In my dreams I saw Astrid, saw her on top of me, naked and too golden and gorgeous for reality. Her belly glowing like starshine—growing moment by moment until it was huge and her cries of pleasure became cries of pain. Labor pains?

And in another dream I saw the guy with the pallet loader. I saw all the details I hadn’t taken in while enraged. The look of fear in his gray eyes. The way he’d called for mercy.

And the two scenes got muddied up and it was Astrid I was cutting open and it was the guy with the loader who was in Astrid’s belly.

And then Astrid was whispering on my neck.

“Wake up,” she said.

She was in my berth.

I shook my head awake.

I wasn’t dreaming it—she was really there.

“What is it?” I asked. My heart was hammering wildly. Was it the wall? Jesus, we should have been watching the wall!

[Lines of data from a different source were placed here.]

Lemma gateway_markup g g' :
  length (gi_scopes g) = length (gi_scopes g') → length (gi_roles g) = length (gi_roles g') →
  markup (gatewayCard g) = markup (gatewayCard g').
Proof.
  intros Hs Hg. unfold gatewayCard.
  pose proof (markup_kv_row "Scopes" [] (spans "chip chip--primary" (gi_scopes g))
    (spans "chip chip--primary" (gi_scopes g')) ltac:(by rewrite !map_markup_spans, Hs)) as H1.
  pose proof (markup_kv_row "Roles" [] _ _ (map_markup_chips "chip" _ _ Hg)) as H2.
  revert H1 H2. generalize (kv_row "Scopes" [] (spans "chip chip--primary" (gi_scopes g))),
    (kv_row "Scopes" [] (spans "chip chip--primary" (gi_scopes g'))),
    (kv_row "Roles" [] (chips_or_none "chip" (gi_roles g))), (kv_row "Roles" [] (chips_or_none "chip" (gi_roles g'))).
  intros n1 n2 n3 n4 H1 H2. cbn. by rewrite H1, H2.
Qed.

(** C21: Nothing a user or an administrator can choose becomes markup. Two
    accounts whose values differ arbitrarily, names, addresses, identifiers,
    roles, permissions and scopes, but that have as many of each, have the
    same elements with the same attributes: the values are in text nodes only. *)
Theorem account_markup (p p' : AccountProfile) (g g' : GatewayIdentity) :
  same_layout p p' g g' →
  markup (render_account account_root p g) = markup (render_account account_root p' g').
Proof.
  intros (Hst & Hm & Hr & Hp & Hs & Hg). unfold render_account. cbn [append_nodes account_root]. rewrite Hm.
  pose proof (identity_markup p p' Hst Hm Hr Hp) as H1. pose proof (gateway_markup g g' Hs Hg) as H2.
  revert H1 H2. generalize (identityCard p), (identityCard p'), (gatewayCard g), (gatewayCard g').
  intros n1 n2 n3 n4 H1 H2. cbn. by rewrite H1, H2.
Qed.

(** * What the page says *)

Definition children (n : Node) : list Node := match n with Elem _ _ cs => cs | Text _ => [] end.
(* ===== verification/Wiring.v ===== *)
(** How the factories put the servers together: src/app.factory.ts and
    src/modules/gateway/gateway.factory.ts construct the services on a heap of
    objects, hand references to them to each other and to the routers, and set
    the revocation checker of an object that others already hold. *)
From S2P Require Import Prelude Async JsString Errors Store Evolution Toy Redis RateLimit Http AuditLog Users Keys Jwt Guards Mfa Risk AuthService AuthRoutes Rbac Clients AdminRoutes Codes OAuth OAuthRoutes App.
From stdpp Require Import base gmap strings list relations.
Local Open Scope string_scope.
Local Open Scope list_scope.

(** * Objects *)

Definition loc : Type := nat.

(** [new PostgresAuditSink(() => db.withClient(), ..)] *)
Inductive Sink : Type := PostgresSink (db : loc).

(** An object with the references it holds. [OSupplied] is what the caller
    supplies; a revocation checker is a closure over a [TokenRevocationService]. *)
Inductive Supply : Type := SDatabase | SRedis | SKms | SEmail.
Inductive Object : Type :=
  | OSupplied (what : Supply)
  | OAuditLogService (sinks : list Sink)
  | OUserRepository (db : loc)
  | OEmailTokenService (db : loc)
  | OUserService (users emailTokens audit email : loc)
  | OJwtService (kms : loc) (options : JwtServiceOptions) (revocationChecker : option loc)
  | ORefreshTokenService (db : loc)
  | OSessionRepository (db redis : loc)
  | OMfaService (db kms redis : loc)
  | ORulesRiskEngine (redis : loc)
  | ORiskEventRepository (db : loc)
  | OAuthService (users sessions refreshTokens jwt mfa riskEngine riskEvents audit emailTokens emailProvider redis : loc)
  | ORbacRepository (db : loc)
  | OClientRepository (db : loc)
  | OAuthorizationCodeRepository (db : loc)
  | OTokenRevocationService (redis : loc)
  | OOAuthService (clients codes jwt refreshTokens sessions users audit tokenRevocation : loc)
  | ORemoteTokenVerifier (revocationChecker : option loc).

Definition sink_refs (s : Sink) : loc := match s with PostgresSink db => db end.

“I just want to talk to you,” she told me.

She had a pen-size flashlight pointed at the floor.

I saw she was wearing pink pajamas and had bare feet. She was shivering and she looked so beautiful I thought my heart might stop.

We went out to the Kitchen to talk.

I grabbed a fleece for myself and a sweater I’d worn a few times for her.

We sat down at a two-top in the Pizza Shack.

I saw the brass fire pit Astrid had set up. It was shiny new and filled with a couple Duraflame logs. Somehow the sight of it made me sad. It looked so shiny and hopeful.

“Astrid, I feel so bad about what happened,” I blurted out. “It was wrong and if I had been stronger it never would have happened.”

“No,” she said with a wry set to her mouth. “I knew you’d be feeling all guilty. Look, we didn’t mean to do what we did but it’s not bad or wrong. It’s not even our fault. Jake and I had an open kind of thing—no commitment. We are free to do whatever we want.”